Header Critique : SUICIDE CLUB (JISATSU CIRCLE)

Critique du film et du DVD Zone 1
SUICIDE CLUB 2002

JISATSU CIRCLE 

En pleine heure de pointe, 54 lycéennes se donnent la main puis se jettent simultanément sous les rails du métro. L'horreur de ce suicide collectif monopolise alors l'inspecteur Kuroda et ses hommes, inquiets d'apprendre que ces filles fréquentaient différents établissements scolaires et donc n'étaient pas censées se connaître. Sur les lieux de l'accident, on retrouve une sacoche contenant un ruban constitué de 200 morceaux de peau humaine, dont certains appartiennent aux jeunes décédées. Tandis que le mystère s'épaissit, un informateur anonyme indique à Kuroda l'existence d'un étrange site internet comptabilisant les décès juste avant que ces derniers ne se produisent.

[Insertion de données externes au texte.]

(** The scan of [locate]: the first error counts when no endpoint has the resource. *)
Fixpoint scan (kind name : string) (contexts : list string) (firstErr : option pv_error) : M (option (Handler * resource)) :=
  match contexts with
  | [] => match firstErr with Some e => fail e | None => mret None end
  | c :: contexts =>
      match assoc c (handlers p) with
      | None => scan kind name contexts firstErr
      | Some h =>
          r ← attempt (getFrom h kind name);
          match r with
          | Err e => scan kind name contexts (match firstErr with Some e0 => Some e0 | None => Some e end)
          | Ok None => scan kind name contexts firstErr
          | Ok (Some res) => _ ← store name c; mret (Some (h, res))
          end
      end
  end.

(** [locate] *)
Definition from_index (kind name : string) : M (option (Handler * resource)) :=
  o ← cached name;
  match o ≫= λ c, assoc c (handlers p) with
  | None => mret None
  | Some h =>
      r ← attempt (getFrom h kind name);
      mret (match r with Ok (Some res) => Some (h, res) | _ => None end)
  end.
Definition locate (kind name : string) : M (option (Handler * resource)) :=
  o ← from_index kind name;
  match o with Some hit => mret (Some hit) | None => scan kind name (order p) None end.

(** [Get] *)
Definition Get (kind name : string) : M resource :=
  _ ← of_result (requireKnownKind kind); o ← locate kind name;
  match o with Some (_, res) => mret res | None => fail (ErrAbsent kind name) end.

(** [List] *)
Fixpoint store_all (c : string) (items : list resource) : M unit :=
  match items with [] => mret tt | r :: items => _ ← store (r_name r) c; store_all c items end.
Fixpoint list_contexts (kind : string) (contexts : list string) : M (list resource) :=
  match contexts with
  | [] => mret []
  | c :: contexts =>
      match assoc c (handlers p) with
      | None => list_contexts kind contexts
      | Some h =>
          resp ← exec (handle h kind ActionList);
          match resp with
          | Rejected r => fail (ErrRejected r)
          | Success _ items =>
              _ ← (if decide (kind = kindVM) then store_all c items else mret tt);
              rest ← list_contexts kind contexts; mret (items ++ rest)
          end
      end
  end.
Definition List (kind : string) : M (list resource) := _ ← of_result (requireKnownKind kind); list_contexts kind (order p).

(** [Apply]: what is observed, or what was applied. *)
Definition applied (manifest : resource) : resource :=
  Resource (r_apiVersion manifest) kindVM (ResourceMetadata (r_name manifest) "" [] [] "" "") (r_spec manifest) None.
Definition Apply (manifest : resource) : M resource :=
  if decide (r_kind manifest = kindNode) then fail (ErrObservedOnly kindNode)
  else
    _ ← of_result (requireKindVM (r_kind manifest));
    hc ← of_result (handlerForContext p (str_field "context" (fields (r_spec manifest))));
    resp ← exec (handle hc.1 (r_kind manifest) (ActionApply manifest));
    match resp with
    | Rejected r => fail (ErrRejected r)
    | Success res _ =>
        _ ← store (r_name manifest) hc.2;
        observed ← attempt (getFrom hc.1 kindVM (r_name manifest));
        mret (match observed with
              | Ok (Some r) => r
              | _ => match res with Some r => r | None => applied manifest end
              end)
    end.

(** [Delete] *)
Definition Delete (kind name : string) : M unit :=
  if decide (kind = kindNode) then fail (ErrObservedOnly kindNode)
  else
    _ ← of_result (requireKindVM kind); o ← locate kindVM name;
    match o with
    | None => mret tt
    | Some (h, _) =>
        resp ← exec (handle h kind (ActionDelete name)); _ ← forget name;
        match resp with
        | Rejected (NotFoundR _ _) | Success _ _ => mret tt
        | Rejected r => fail (ErrRejected r)
        end
    end.

(** [DoAction] *)
Definition action_result (message url : string) : ActionResult := MkActionResult message url "" "".
Definition console_url (h : Handler) (v : VM) : string :=
  h_Endpoint h +:+ "/?console=kvm&novnc=1&vmid=" +:+ pretty (vm_VMID v) +:+ "&node=" +:+ vm_Node v.
Definition DoAction (kind name action : string) : M ActionResult :=
  if negb (bool_decide (kind = kindVM)) then fail (ErrNoActions kind)
  else
    o ← (λ i, r ← locate kindVM name i; Ret (map_err (ErrLocate name) r.1, r.2) : prog _ _ Empty_set _);
    match o with
    | None => fail (ErrAbsent kindVM name)
    | Some (h, _) =>
        v ← exec (wrap ErrPx (GetVM Json float_v (h_client h) name));
        let power a := upid ← exec (wrap ErrPx (power Json float_v a (h_client h) (vm_Node v) (vm_VMID v)));
                       mret (action_result upid "") in
        if decide (action ∈ ["start"; "stop"; "shutdown"; "reboot"]) then power action
        else if decide (action = "console") then mret (action_result "Opening Proxmox noVNC console…" (console_url h v))
        else fail (ErrUnknownAction action)
    end.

Au fil de l'histoire japonaise, le suicide s'est littéralement implanté dans la culture du pays, qu'il soit traditionnel avec le seppuku (ou hara-kiri) ou encore militaire avec les kamikazes. De nos jours, ce dernier ressurgi de l'inconscient collectif pour malheureusement répondre de manière importante à la peur de l'avenir de la jeune génération, écrasée par la pression et la compétitivité sociale imposée par la grave crise économique du pays. Le phénomène prend encore plus d'ampleur à la fin des années 90 avec l'apparition des «Jisatsu BBS», des forums internet spécialisés. Ces derniers font office de lieu de rencontre entre désespérés, où l'organisation de suicides collectifs parvient à créer l'illusion d'un objectif commun pour des jeunes souffrant beaucoup de solitude. Une sorte de «mode» se met ainsi en place, faisant du suicide un problème de santé majeur au Japon.

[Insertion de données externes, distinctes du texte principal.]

(* ===== verification/Config.v ===== *)
(** The configuration file: internal/config/config.go and paths.go, and the RPCs that
    read and write it (internal/controller/server/config.go). The disk is a map from
    paths to contents; YAML is a parameter. A nil pointer inside a map is [None]. *)
From S2P Require Import Prelude GoStrings GoPath.

(** ** Data (pkg/protocol/request.go, config.go) *)

Record SnippetSSHConfig : Type := MkSnippetSSH { ss_Hosts : gmap string string; ss_User : string; ss_IdentityFile : string }.
Record ProviderConfig : Type := MkProviderConfig {
  pc_Endpoint : string; pc_Node : string; pc_TokenID : string; pc_TokenSecret : string;
  pc_Defaults : gmap string string; pc_SnippetSSH : option SnippetSSHConfig }.
Definition empty_provider_config : ProviderConfig := MkProviderConfig "" "" "" "" ∅ None.

Record ProviderContext : Type := MkContext {
  cx_Endpoint : string; cx_Node : string; cx_Credentials : string; cx_SnippetSSH : option SnippetSSHConfig }.
Record Credential : Type := MkCredential { cr_TokenID : string; cr_TokenSecret : string; cr_TokenSecretFile : string }.
Record TerraformResourceMap : Type := MkTFResource { tr_Kind : string; tr_Type : string }.
Record TerraformProvider : Type := MkTF { tf_Command : string; tf_Args : list string; tf_Resources : list TerraformResourceMap }.
Record Provider : Type := MkProvider {
  DefaultContext : string; Contexts : gmap string (option ProviderContext); Credentials : gmap string (option Credential);
  Defaults : gmap string string; p_Command : string; p_Args : list string; p_Terraform : option TerraformProvider }.

Record SecretProviderConfig : Type := MkSecretProvider {
  sp_Name : string; sp_Type : string; sp_Address : string; sp_TokenSecret : string; sp_TokenSecretFile : string;
  sp_Namespace : string; sp_ClientID : string; sp_ProjectID : string; sp_Environment : string }.
Record OIDCConfig : Type := MkOIDC {
  oc_Enabled : bool; oc_Issuer : string; oc_ClientID : string; oc_ClientSecretFile : string; oc_RedirectURL : string;
  oc_RoleClaim : string; oc_RoleMapping : gmap string string; oc_DefaultRole : string; oc_UsernameClaim : string }.
Record ReconcilerBlock : Type := MkReconciler { rb_Enabled : option bool; rb_Interval : string }.

(** The blocks of the file. The directories and the git settings of [manifests] and
    the address of the controller are kept as they are read. *)
Record Config {X : Type} : Type := MkConfig {
  Providers : gmap string (option Provider); Reconciler : option ReconcilerBlock; Operations : option Z;
  ManifestsDir : option string; TemplatesDir : option string; SecretProviders : list SecretProviderConfig;
  OIDC : option OIDCConfig; other_blocks : X }.
Arguments Config X : clear implicits.

Definition DefaultRetainPerResource : Z := 50.

Inductive config_error : Type :=
| NilPointer
| ErrHome
| ErrReadFile (path : string)
| ErrParse
| ErrMarshal
| ErrContextNotFound (context provider : string)
| ErrCredentialsNotFound (credentials provider : string)
| ErrIdentityFile (e : config_error)
| ErrSecretFile (e : config_error)
| ErrResolveContext (context : string) (e : config_error)
| ErrNameRequired
| ErrConfigRequired
| ErrInterval (text : string)
| ErrRetain
| ErrLoad (e : config_error)
| ErrSave (e : config_error).

(** ** Files *)

Abbreviation disk := (gmap string string).

Section config.
Context {X : Type} (no_blocks : X).
(** [os.UserHomeDir], and package yaml on a [Config]. *)
Context (home : option string) (Unmarshal : string → option (Config X)) (Marshal : Config X → option string).

(** [ExpandPath] *)
Definition tilde : Ascii.ascii := Ascii.ascii_of_nat 126.
Definition ExpandPath (path : string) : result config_error string :=
  match path with
  | EmptyString => Ok path
  | String ch rest =>
      if negb (bool_decide (ch = tilde)) then Ok path
      else match home with Some h => Ok (Join [h; rest]) | None => Err ErrHome end
  end.

(** [GetPaths] *)
Definition config_dir : result config_error string :=
  match home with Some h => Ok (Join [h; ".openctl"]) | None => Err ErrHome end.
Definition config_file : result config_error string := d ← config_dir; Ok (Join [d; "config.yaml"]).
Definition manifests_dir : result config_error string := d ← config_dir; Ok (Join [d; "manifests"]).
Definition templates_dir : result config_error string := d ← config_dir; Ok (Join [d; "templates"]).

(** [readSecretFile] *)
Definition readSecretFile (fs : disk) (path : string) : result config_error string :=
  path ← ExpandPath path;
  match fs !! path with Some data => Ok (trim_space data) | None => Err (ErrReadFile path) end.

(** [LoadFromFile], [Load] *)
Definition fresh_config : Config X := MkConfig X ∅ None None None None [] None no_blocks.
Definition LoadFromFile (fs : disk) (path : string) : result config_error (Config X) :=
  match fs !! path with
  | None => Ok fresh_config
  | Some data => match Unmarshal data with Some cfg => Ok cfg | None => Err ErrParse end
  end.
Definition Load (fs : disk) : result config_error (Config X) := path ← config_file; LoadFromFile fs path.

(** [SaveToFile]: the temporary file is written and renamed. [saving] lists what the
    disk can hold when the controller dies before the save returns. *)
Definition renamed (path data : string) (fs : disk) : disk := <[path := data]> (delete (path +:+ ".tmp") fs).
Inductive saving (path data : string) (fs : disk) : disk → Prop :=
| saving_not_begun : saving path data fs fs
| saving_written n : saving path data fs (<[path +:+ ".tmp" := str_take n data]> fs)
| saving_renamed : saving path data fs (renamed path data fs).
Definition SaveToFile (cfg : Config X) (path : string) (fs : disk) : result config_error unit * disk :=
  match Marshal cfg with
  | None => (Err ErrMarshal, fs)
  | Some data => (Ok tt, renamed path data fs)
  end.
Definition Save (cfg : Config X) (fs : disk) : result config_error unit * disk :=
  match config_file with Err e => (Err e, fs) | Ok path => SaveToFile cfg path fs end.

(** ** Resolving a provider *)

(** [GetProviderConfig] *)
Definition with_snippet_ssh (s : option SnippetSSHConfig) : result config_error (option SnippetSSHConfig) :=
  match s with
  | None => Ok None
  | Some s => f ← map_err ErrIdentityFile (ExpandPath (ss_IdentityFile s)); Ok (Some (MkSnippetSSH (ss_Hosts s) (ss_User s) f))
  end.
Definition token_of (fs : disk) (cred : Credential) : result config_error string :=
  if decide (cr_TokenSecret cred ≠ "") then Ok (cr_TokenSecret cred)
  else if decide (cr_TokenSecretFile cred ≠ "") then map_err ErrSecretFile (readSecretFile fs (cr_TokenSecretFile cred))
  else Ok "".
Definition credentials_of (fs : disk) (p : Provider) (name key : string) : result config_error (string * string) :=
  if decide (key = "") then Ok ("", "")
  else match Credentials p !! key with
  | None => Err (ErrCredentialsNotFound key name)
  | Some None => Err NilPointer
  | Some (Some cred) => secret ← token_of fs cred; Ok (cr_TokenID cred, secret)
  end.
Definition GetProviderConfig (fs : disk) (c : Config X) (providerName contextName : string) : result config_error ProviderConfig :=
  match Providers c !! providerName with
  | None => Ok empty_provider_config
  | Some None => Err NilPointer
  | Some (Some p) =>
      let contextName := if decide (contextName = "") then DefaultContext p else contextName in
      if decide (contextName = "") then Ok (MkProviderConfig "" "" "" "" (Defaults p) None)
      else match Contexts p !! contextName with
      | None => Err (ErrContextNotFound contextName providerName)
      | Some None => Err NilPointer
      | Some (Some ctx) =>
          ssh ← with_snippet_ssh (cx_SnippetSSH ctx);
          creds ← credentials_of fs p providerName (cx_Credentials ctx);
          Ok (MkProviderConfig (cx_Endpoint ctx) (cx_Node ctx) creds.1 creds.2 (Defaults p) ssh)
      end
  end.

(** [ProviderContextConfigs], for one order of the contexts. *)
Definition ProviderContextConfigs (fs : disk) (c : Config X) (providerName : string) :
    result config_error (list (string * ProviderConfig) * string) :=
  match Providers c !! providerName with
  | None => Ok ([], "")
  | Some None => Err NilPointer
  | Some (Some p) =>
      out ← mapR (λ name, match GetProviderConfig fs c providerName name with
        | Ok cfg => Ok (name, cfg) | Err e => Err (ErrResolveContext name e) end) (map_to_list (Contexts p)).*1;
      Ok (out, DefaultContext p)
  end.

(** ** The configuration service *)

Record ProviderEntry : Type := MkEntry {
  e_Name : string; e_Endpoint : string; e_TokenId : string; e_HasSecret : bool; e_UsesSecretFile : bool }.

(** [providerEntry] *)
Definition nonempty (s : string) : bool := bool_decide (s ≠ "").
Definition default_context (p : Provider) : option ProviderContext :=
  if decide (DefaultContext p = "") then None else mjoin (Contexts p !! DefaultContext p).
Definition providerEntry (name : string) (p : option Provider) : ProviderEntry :=
  match p ≫= default_context with
  | None => MkEntry name "" "" false false
  | Some ctx =>
      match p ≫= λ p, if decide (cx_Credentials ctx = "") then None else mjoin (Credentials p !! cx_Credentials ctx) with
      | None => MkEntry name (cx_Endpoint ctx) "" false false
      | Some cred => MkEntry name (cx_Endpoint ctx) (cr_TokenID cred)
          (nonempty (cr_TokenSecret cred) || nonempty (cr_TokenSecretFile cred)) (nonempty (cr_TokenSecretFile cred))
      end
  end.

Avant d'être cinéaste, Sion Sono est un artiste engagé. Poète à 17 ans, il se tourne peu à peu vers l'image en bricolant des films expérimentaux. Remarqué au Pia Film Festival (l'équivalent japonais de Sundance), l'homme enchaîne les longs-métrages qu'il dirige, écrit et interprète à l'occasion. Parallèlement à son activité cinématographique, Sion Sono fonde le mouvement Tokyo Ga Ga Ga, un collectif artistique radical mélangeant poésie et performance de rue. Témoin de la vague de suicide qui secoue le pays, Sono réagit en écrivant compulsivement le scénario de SUICIDE CLUB (aussi connu sous le nom SUICIDE CIRCLE), un film coup de poing destiné à secouer une jeune génération en plein renoncement.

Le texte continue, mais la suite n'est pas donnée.